Jackson did have a brilliant military mind… but the rest of him was kind of a mess. He had lots of quirky personal habits and he was a hopeless hypochondriac. He was so obsessed with his physical health that most people thought he was a bit nutty. Some of his physical eccentricities included:
He believed his left arm was heaver that the right, so he would often — even in the heat of battle — raise his left arm in the air to allow the blood to flow equally through his body and establish a state of equilibrium. 
He convinced himself that he would perform at his peak only when his bodily organs were “stacked” properly — in an upright position. His study in Lexington, Virginia had no chairs at all. Whenever he’d did sit down, he never allowed his body to rest against the back of the chair. 
He was terribly concerned about his self-diagnosed “dyspepsia,” or indigestion, so he maintained a diet that consisted almost completely of fruits and vegetables.

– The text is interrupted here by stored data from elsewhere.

(** The texts of a value; [None] for a value that is left alone. *)
Definition texts_of (v : value) : option (list string) :=
  match v with
  | VString s => Some [s]
  | VStrings l => Some l
  | VList l => Some (Sprint <$> l)
  | _ => None
  end.
(** A list of one text becomes that text. *)
Definition resolve_value (re : Matcher) (found : FoundFunc) (failed : ErrorFunc) (v : value) : CF value :=
  match texts_of v with
  | None | Some [] => mret v
  | Some values =>
      '(values, hasMatch) ← replace_values re found failed values;
      mret (if hasMatch : bool then match values with [value] => VString value | _ => VStrings values end else v)
  end.

Section code.
Context {K : Type} {KK : Koanf K}.

(** The order in which a map is gone through. *)
Context (range_data : gmap string value → list (string * value)).

Fixpoint resolve_entries (re : Matcher) (found : FoundFunc) (failed : ErrorFunc) (entries : list (string * value))
    (data : gmap string value) : CF (gmap string value) :=
  match entries with
  | [] => mret data
  | (k, v) :: entries =>
      v ← resolve_value re found failed v;
      resolve_entries re found failed entries (<[k := v]> data)
  end.
Definition resolveConfigStringPattern (data : gmap string value) (re : Matcher) (found : FoundFunc) (failed : ErrorFunc)
    : CF (gmap string value) :=
  resolve_entries re found failed (range_data data) data.

(** ** Defaults and requirements *)

Definition kDefault (key : string) (v : value) (k : K) : K :=
  if negb (k_Exists k key) || value_eqb (k_Get k key) VNil || value_eqb v (VString "") then k_Set key v k else k.
Fixpoint kRequireAll (k : K) (keys : list string) : option error :=
  match keys with
  | [] => None
  | key :: keys => if negb (k_Exists k key) then Some (key +:+ " is required") else kRequireAll k keys
  end.
Fixpoint kRequireAny_loop (k : K) (keys all : list string) : option error :=
  match keys with
  | [] => Some ("one of " +:+ brackets all +:+ " is required")
  | key :: keys => if k_Exists k key then None else kRequireAny_loop k keys all
  end.
Definition kRequireAny (k : K) (keys : list string) : option error := kRequireAny_loop k keys keys.
Fixpoint kRequireIfExists (k : K) (dependent : string) (targets : list string) : option error :=
  match targets with
  | [] => None
  | target :: targets =>
      if k_Exists k dependent && value_eqb (k_Get k target) (VString "")
      then Some (target +:+ " is required, if " +:+ dependent +:+ " is set")
      else kRequireIfExists k dependent targets
  end.

(** [if err != nil { return nil, err }] *)
Definition required (err : option error) (next : outcome (gores K)) : outcome (gores K) :=
  match err with Some err => mret (Err err) | None => next end.
Definition then_ (m : outcome (gores K)) (next : K → outcome (gores K)) : outcome (gores K) :=
  r ← m; match r with Ok k => next k | Err err => mret (Err err) end.

Definition replication_checks (k : K) : outcome (gores K) :=
  let k := kDefault "admin.replication.raft_id" (k_Get k "node_id") k in
  required (kRequireAll k ["admin.host"]) (
  required (kRequireAll k ["admin.replication.bootstrap_cluster"]) (
  let tls := k_Exists k "admin.tls" in
  let port := k_Get k (if tls then "admin.tls.port" else "admin.port") in
  let address := percent_s (k_Get k "admin.host") +:+ ":" +:+ percent_s port in
  let k := kDefault "admin.replication.advert_address" (VString address) k in
  let k := kDefault "admin.replication.advert_scheme" (VString (if tls then "https" else "http")) k in
  mret (Ok k))).

Definition auth_checks (k : K) : option error :=
  if negb (k_Exists k "admin.auth_method") then None else
  match k_Get k "admin.auth_method" with
  | VNil => None
  | VString m =>
      if String.eqb m "basic" then kRequireAll k ["admin.basic_auth"; "admin.basic_auth.users"]
      else if String.eqb m "key" then kRequireAll k ["admin.key_auth.key"]
      else if String.eqb m "jwt" then
        match kRequireAny k ["admin.jwt_auth.secret"; "admin.jwt_auth.secret_file"] with
        | Some err => Some err
        | None => kRequireAny k ["admin.jwt_auth.header_name"]
        end
      else if String.eqb m "none" || String.eqb m "" then None
      else Some ("admin: invalid auth_method: " +:+ m)
  | v => Some ("admin: invalid auth_method: " +:+ Sprint v)
  end.

Definition admin_checks (k : K) : outcome (gores K) :=
  if negb (k_Exists k "admin") then mret (Ok k) else
  let k := kDefault "admin.host" (VString "127.0.0.1") k in
  let k := kDefault "admin.x_forwarded_for_depth" (VInt (-1)) k in
  required (kRequireAll k ["admin.port"]) (
  required (kRequireIfExists k "admin.tls" ["admin.tls.port"]) (
  then_ (if k_Exists k "admin.replication" then replication_checks k else mret (Ok k)) (λ k,
  required (auth_checks k) (mret (Ok k))))).

Definition h2c_without (k : K) (section : string) : bool :=
  value_eqb (k_Get k (section +:+ ".enable_h2c")) (VBool true) &&
  value_eqb (k_Get k (section +:+ ".enable_http2")) (VBool false).
Definition h2c_error (section : string) : error := section +:+ ": enable_h2c is true but enable_http2 is false".

Definition test_server_checks (k : K) : outcome (gores K) :=
  if negb (k_Exists k "test_server") then mret (Ok k) else
  let k := kDefault "test_server.enable_h2c" (VBool true) k in
  let k := kDefault "test_server.enable_http2" (VBool true) k in
  if h2c_without k "test_server" then Panics (h2c_error "test_server") else mret (Ok k).

Definition storage_checks (k : K) : option error :=
  match kRequireAll k ["storage"; "storage.type"] with
  | Some err => Some err
  | None =>
      if value_eqb (k_Get k "storage.type") (VString "file") then
        match kRequireAll k ["storage.dir"] with
        | Some err => Some ("if storage.type is file, " +:+ err)
        | None => None
        end
      else None
  end.

Definition proxy_defaults (k : K) : K :=
  let k := kDefault "proxy.port" (VInt 80) k in
  let k := kDefault "proxy.enable_h2c" (VBool false) k in
  let k := kDefault "proxy.enable_http2" (VBool false) k in
  kDefault "proxy.console_log_level" (k_Get k "log_level") k.

Definition node_id (getenv : string → string) : string :=
  if String.eqb (getenv "DGATE_NODE_ID") "" then getenv "HOST" else getenv "DGATE_NODE_ID".

(** From the comment that says so, the validation of the configuration. *)
Definition validate (getenv : string → string) (k : K) : outcome (gores K) :=
  let k := kDefault "log_level" (VString "info") k in
  required (kRequireAll k ["version"]) (
  let k := kDefault "node_id" (VString (node_id getenv)) k in
  required (storage_checks k) (
  let k := proxy_defaults k in
  required (if h2c_without k "proxy" then Some (h2c_error "proxy") else None) (
  required (kRequireIfExists k "proxy.tls" ["proxy.tls.port"]) (
  then_ (test_server_checks k) admin_checks)))).

(** ** Loading *)

Inductive parser : Type := JsonParser | TomlParser | YamlParser.
Definition determineParser (configDataType : string) : gores parser :=
  if String.eqb configDataType "json" then Ok JsonParser
  else if String.eqb configDataType "toml" then Ok TomlParser
  else if String.eqb configDataType "yaml" || String.eqb configDataType "yml" then Ok YamlParser
  else Err ("unknown config type: " +:+ configDataType).

Fixpoint map_string (f : ascii → ascii) (s : string) : string :=
  match s with EmptyString => "" | String c s => String (f c) (map_string f s) end.
Definition ToLower : string → string := map_string to_lower.
(** [path.Ext] *)
Fixpoint ext_loop (s ext : string) : string :=
  match s with
  | EmptyString => ext
  | String c s' => ext_loop s' (if Ascii.eqb c "." then s else if Ascii.eqb c "/" then "" else ext)
  end.
Definition Ext (path : string) : string := ext_loop path "".
(** [fileExt\[1:\]] *)
Definition without_dot (ext : string) : string := match ext with String _ s => s | EmptyString => "" end.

Whenever his troops overran Union camps, the general grabbed up as much fresh produce as he could. 
Since his boyhood, he suffered from poor eyesight — so he devised his own unique “treatment.” He would dip his head into a basin of cold water with his eyes wide open, staying there till his breath gave out. 

Even though he may have earned his nickname “Stonewall,” due to his steadfastness in the face of the enemy, he was remembered by President Ulysses Grant as a “fanatic” who was delusional and who fancied that an evil spirit had taken possession of him. 

Stonewall Jackson is probably one of the few people to have different parts of his body buried and marked with gravestones in two different places. When the general was accidentally shot in the left arm by his own troops in the Battle of Chancellorsville, the arm had to be amputated. It was buried in a graveyard about a mile from the field hospital. Jackson died eight days later, and his body (minus the arm) was sent home to Lexington for burial. He was only 39 when he died. To be killed by friendly fire is a tragedy — but if he’d lived to an older age, just think of all the new ailments he might have contracted…. some of them might even have been real.